| PROMPT |
Output every entry exactly as written.
----------
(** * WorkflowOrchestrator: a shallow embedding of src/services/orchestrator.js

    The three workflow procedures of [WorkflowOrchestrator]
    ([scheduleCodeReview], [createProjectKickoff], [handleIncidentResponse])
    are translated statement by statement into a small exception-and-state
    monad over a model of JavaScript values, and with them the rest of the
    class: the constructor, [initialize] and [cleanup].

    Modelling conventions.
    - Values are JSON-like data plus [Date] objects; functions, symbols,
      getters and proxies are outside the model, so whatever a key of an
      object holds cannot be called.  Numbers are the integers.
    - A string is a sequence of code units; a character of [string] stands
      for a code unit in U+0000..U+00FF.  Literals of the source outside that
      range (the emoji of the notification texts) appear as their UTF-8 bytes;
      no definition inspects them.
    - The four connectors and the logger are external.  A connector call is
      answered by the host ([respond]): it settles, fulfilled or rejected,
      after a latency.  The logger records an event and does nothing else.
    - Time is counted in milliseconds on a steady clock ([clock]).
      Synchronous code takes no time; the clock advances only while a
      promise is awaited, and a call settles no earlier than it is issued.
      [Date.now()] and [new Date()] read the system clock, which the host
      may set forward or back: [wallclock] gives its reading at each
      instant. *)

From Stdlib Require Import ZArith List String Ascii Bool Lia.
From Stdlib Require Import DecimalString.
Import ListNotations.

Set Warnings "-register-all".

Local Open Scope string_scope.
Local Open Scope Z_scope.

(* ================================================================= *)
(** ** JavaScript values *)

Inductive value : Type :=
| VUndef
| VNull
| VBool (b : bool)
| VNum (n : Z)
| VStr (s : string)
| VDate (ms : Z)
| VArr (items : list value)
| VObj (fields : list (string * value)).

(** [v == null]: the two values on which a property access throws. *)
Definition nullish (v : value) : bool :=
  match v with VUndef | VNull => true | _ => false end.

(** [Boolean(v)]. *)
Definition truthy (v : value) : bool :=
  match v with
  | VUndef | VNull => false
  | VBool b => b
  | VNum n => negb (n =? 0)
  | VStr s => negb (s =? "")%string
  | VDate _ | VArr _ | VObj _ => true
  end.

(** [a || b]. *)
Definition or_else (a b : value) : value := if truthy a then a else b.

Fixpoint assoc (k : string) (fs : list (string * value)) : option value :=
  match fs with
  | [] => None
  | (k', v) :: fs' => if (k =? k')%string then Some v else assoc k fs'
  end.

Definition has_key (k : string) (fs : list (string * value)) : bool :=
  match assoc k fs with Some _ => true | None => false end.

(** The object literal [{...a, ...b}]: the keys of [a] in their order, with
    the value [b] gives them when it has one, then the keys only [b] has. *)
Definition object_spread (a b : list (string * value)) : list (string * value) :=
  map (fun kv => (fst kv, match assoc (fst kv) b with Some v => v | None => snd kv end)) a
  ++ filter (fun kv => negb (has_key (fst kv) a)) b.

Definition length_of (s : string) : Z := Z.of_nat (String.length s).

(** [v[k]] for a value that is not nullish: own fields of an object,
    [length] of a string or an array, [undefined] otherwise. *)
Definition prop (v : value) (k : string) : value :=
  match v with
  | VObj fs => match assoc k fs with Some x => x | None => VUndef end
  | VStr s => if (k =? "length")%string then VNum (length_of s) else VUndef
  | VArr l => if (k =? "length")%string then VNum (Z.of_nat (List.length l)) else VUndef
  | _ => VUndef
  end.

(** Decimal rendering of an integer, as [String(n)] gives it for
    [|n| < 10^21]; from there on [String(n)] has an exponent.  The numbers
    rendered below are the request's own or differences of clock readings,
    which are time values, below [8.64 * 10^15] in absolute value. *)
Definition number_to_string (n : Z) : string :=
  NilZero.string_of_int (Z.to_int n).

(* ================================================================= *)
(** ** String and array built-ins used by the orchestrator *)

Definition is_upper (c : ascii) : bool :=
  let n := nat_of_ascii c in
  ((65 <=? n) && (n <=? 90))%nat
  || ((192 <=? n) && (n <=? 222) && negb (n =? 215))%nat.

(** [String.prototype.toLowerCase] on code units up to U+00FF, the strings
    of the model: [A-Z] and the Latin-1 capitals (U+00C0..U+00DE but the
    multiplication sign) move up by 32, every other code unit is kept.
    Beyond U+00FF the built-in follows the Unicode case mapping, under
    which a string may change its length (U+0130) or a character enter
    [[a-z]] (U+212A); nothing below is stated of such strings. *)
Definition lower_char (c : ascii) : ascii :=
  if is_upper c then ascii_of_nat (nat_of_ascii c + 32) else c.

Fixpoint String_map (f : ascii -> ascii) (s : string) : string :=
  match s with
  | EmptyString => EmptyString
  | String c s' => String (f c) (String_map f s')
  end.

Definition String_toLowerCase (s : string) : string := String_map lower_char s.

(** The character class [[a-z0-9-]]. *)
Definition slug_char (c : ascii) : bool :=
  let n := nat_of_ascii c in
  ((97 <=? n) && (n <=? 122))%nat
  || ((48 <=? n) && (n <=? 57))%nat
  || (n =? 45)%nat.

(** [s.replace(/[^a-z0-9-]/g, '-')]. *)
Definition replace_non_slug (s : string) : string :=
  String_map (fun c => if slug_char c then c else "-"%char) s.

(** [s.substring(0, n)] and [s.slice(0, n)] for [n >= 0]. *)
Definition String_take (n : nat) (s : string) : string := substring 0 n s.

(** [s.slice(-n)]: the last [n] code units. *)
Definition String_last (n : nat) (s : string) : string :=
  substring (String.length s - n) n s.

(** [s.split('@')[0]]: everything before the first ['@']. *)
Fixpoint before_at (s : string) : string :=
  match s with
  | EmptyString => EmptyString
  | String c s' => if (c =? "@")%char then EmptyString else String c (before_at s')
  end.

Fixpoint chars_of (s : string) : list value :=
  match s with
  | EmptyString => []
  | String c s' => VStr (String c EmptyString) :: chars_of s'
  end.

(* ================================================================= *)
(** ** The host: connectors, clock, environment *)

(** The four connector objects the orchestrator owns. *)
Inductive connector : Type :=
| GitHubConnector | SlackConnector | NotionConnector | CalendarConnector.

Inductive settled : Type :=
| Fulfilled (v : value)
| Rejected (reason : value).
----------
| SOLUTION TO THE EXERCISE |
(** * WorkflowOrchestrator: a shallow embedding of src/services/orchestrator.js

    The three workflow procedures of [WorkflowOrchestrator]
    ([scheduleCodeReview], [createProjectKickoff], [handleIncidentResponse])
    are translated statement by statement into a small exception-and-state
    monad over a model of JavaScript values, and with them the rest of the
    class: the constructor, [initialize] and [cleanup].

    Modelling conventions.
    - Values are JSON-like data plus [Date] objects; functions, symbols,
      getters and proxies are outside the model, so whatever a key of an
      object holds cannot be called.  Numbers are the integers.
    - A string is a sequence of code units; a character of [string] stands
      for a code unit in U+0000..U+00FF.  Literals of the source outside that
      range (the emoji of the notification texts) appear as their UTF-8 bytes;
      no definition inspects them.
    - The four connectors and the logger are external.  A connector call is
      answered by the host ([respond]): it settles, fulfilled or rejected,
      after a latency.  The logger records an event and does nothing else.
    - Time is counted in milliseconds on a steady clock ([clock]).
      Synchronous code takes no time; the clock advances only while a
      promise is awaited, and a call settles no earlier than it is issued.
      [Date.now()] and [new Date()] read the system clock, which the host
      may set forward or back: [wallclock] gives its reading at each
      instant. *)

From Stdlib Require Import ZArith List String Ascii Bool Lia.
From Stdlib Require Import DecimalString.
Import ListNotations.

Set Warnings "-register-all".

Local Open Scope string_scope.
Local Open Scope Z_scope.

(* ================================================================= *)
(** ** JavaScript values *)

Inductive value : Type :=
| VUndef
| VNull
| VBool (b : bool)
| VNum (n : Z)
| VStr (s : string)
| VDate (ms : Z)
| VArr (items : list value)
| VObj (fields : list (string * value)).

(** [v == null]: the two values on which a property access throws. *)
Definition nullish (v : value) : bool :=
  match v with VUndef | VNull => true | _ => false end.

(** [Boolean(v)]. *)
Definition truthy (v : value) : bool :=
  match v with
  | VUndef | VNull => false
  | VBool b => b
  | VNum n => negb (n =? 0)
  | VStr s => negb (s =? "")%string
  | VDate _ | VArr _ | VObj _ => true
  end.

(** [a || b]. *)
Definition or_else (a b : value) : value := if truthy a then a else b.

Fixpoint assoc (k : string) (fs : list (string * value)) : option value :=
  match fs with
  | [] => None
  | (k', v) :: fs' => if (k =? k')%string then Some v else assoc k fs'
  end.

Definition has_key (k : string) (fs : list (string * value)) : bool :=
  match assoc k fs with Some _ => true | None => false end.

(** The object literal [{...a, ...b}]: the keys of [a] in their order, with
    the value [b] gives them when it has one, then the keys only [b] has. *)
Definition object_spread (a b : list (string * value)) : list (string * value) :=
  map (fun kv => (fst kv, match assoc (fst kv) b with Some v => v | None => snd kv end)) a
  ++ filter (fun kv => negb (has_key (fst kv) a)) b.

Definition length_of (s : string) : Z := Z.of_nat (String.length s).

(** [v[k]] for a value that is not nullish: own fields of an object,
    [length] of a string or an array, [undefined] otherwise. *)
Definition prop (v : value) (k : string) : value :=
  match v with
  | VObj fs => match assoc k fs with Some x => x | None => VUndef end
  | VStr s => if (k =? "length")%string then VNum (length_of s) else VUndef
  | VArr l => if (k =? "length")%string then VNum (Z.of_nat (List.length l)) else VUndef
  | _ => VUndef
  end.

(** Decimal rendering of an integer, as [String(n)] gives it for
    [|n| < 10^21]; from there on [String(n)] has an exponent.  The numbers
    rendered below are the request's own or differences of clock readings,
    which are time values, below [8.64 * 10^15] in absolute value. *)
Definition number_to_string (n : Z) : string :=
  NilZero.string_of_int (Z.to_int n).

(* ================================================================= *)
(** ** String and array built-ins used by the orchestrator *)

Definition is_upper (c : ascii) : bool :=
  let n := nat_of_ascii c in
  ((65 <=? n) && (n <=? 90))%nat
  || ((192 <=? n) && (n <=? 222) && negb (n =? 215))%nat.

(** [String.prototype.toLowerCase] on code units up to U+00FF, the strings
    of the model: [A-Z] and the Latin-1 capitals (U+00C0..U+00DE but the
    multiplication sign) move up by 32, every other code unit is kept.
    Beyond U+00FF the built-in follows the Unicode case mapping, under
    which a string may change its length (U+0130) or a character enter
    [[a-z]] (U+212A); nothing below is stated of such strings. *)
Definition lower_char (c : ascii) : ascii :=
  if is_upper c then ascii_of_nat (nat_of_ascii c + 32) else c.

Fixpoint String_map (f : ascii -> ascii) (s : string) : string :=
  match s with
  | EmptyString => EmptyString
  | String c s' => String (f c) (String_map f s')
  end.

Definition String_toLowerCase (s : string) : string := String_map lower_char s.

(** The character class [[a-z0-9-]]. *)
Definition slug_char (c : ascii) : bool :=
  let n := nat_of_ascii c in
  ((97 <=? n) && (n <=? 122))%nat
  || ((48 <=? n) && (n <=? 57))%nat
  || (n =? 45)%nat.

(** [s.replace(/[^a-z0-9-]/g, '-')]. *)
Definition replace_non_slug (s : string) : string :=
  String_map (fun c => if slug_char c then c else "-"%char) s.

(** [s.substring(0, n)] and [s.slice(0, n)] for [n >= 0]. *)
Definition String_take (n : nat) (s : string) : string := substring 0 n s.

(** [s.slice(-n)]: the last [n] code units. *)
Definition String_last (n : nat) (s : string) : string :=
  substring (String.length s - n) n s.

(** [s.split('@')[0]]: everything before the first ['@']. *)
Fixpoint before_at (s : string) : string :=
  match s with
  | EmptyString => EmptyString
  | String c s' => if (c =? "@")%char then EmptyString else String c (before_at s')
  end.

Fixpoint chars_of (s : string) : list value :=
  match s with
  | EmptyString => []
  | String c s' => VStr (String c EmptyString) :: chars_of s'
  end.

(* ================================================================= *)
(** ** The host: connectors, clock, environment *)

(** The four connector objects the orchestrator owns. *)
Inductive connector : Type :=
| GitHubConnector | SlackConnector | NotionConnector | CalendarConnector.

Inductive settled : Type :=
| Fulfilled (v : value)
| Rejected (reason : value).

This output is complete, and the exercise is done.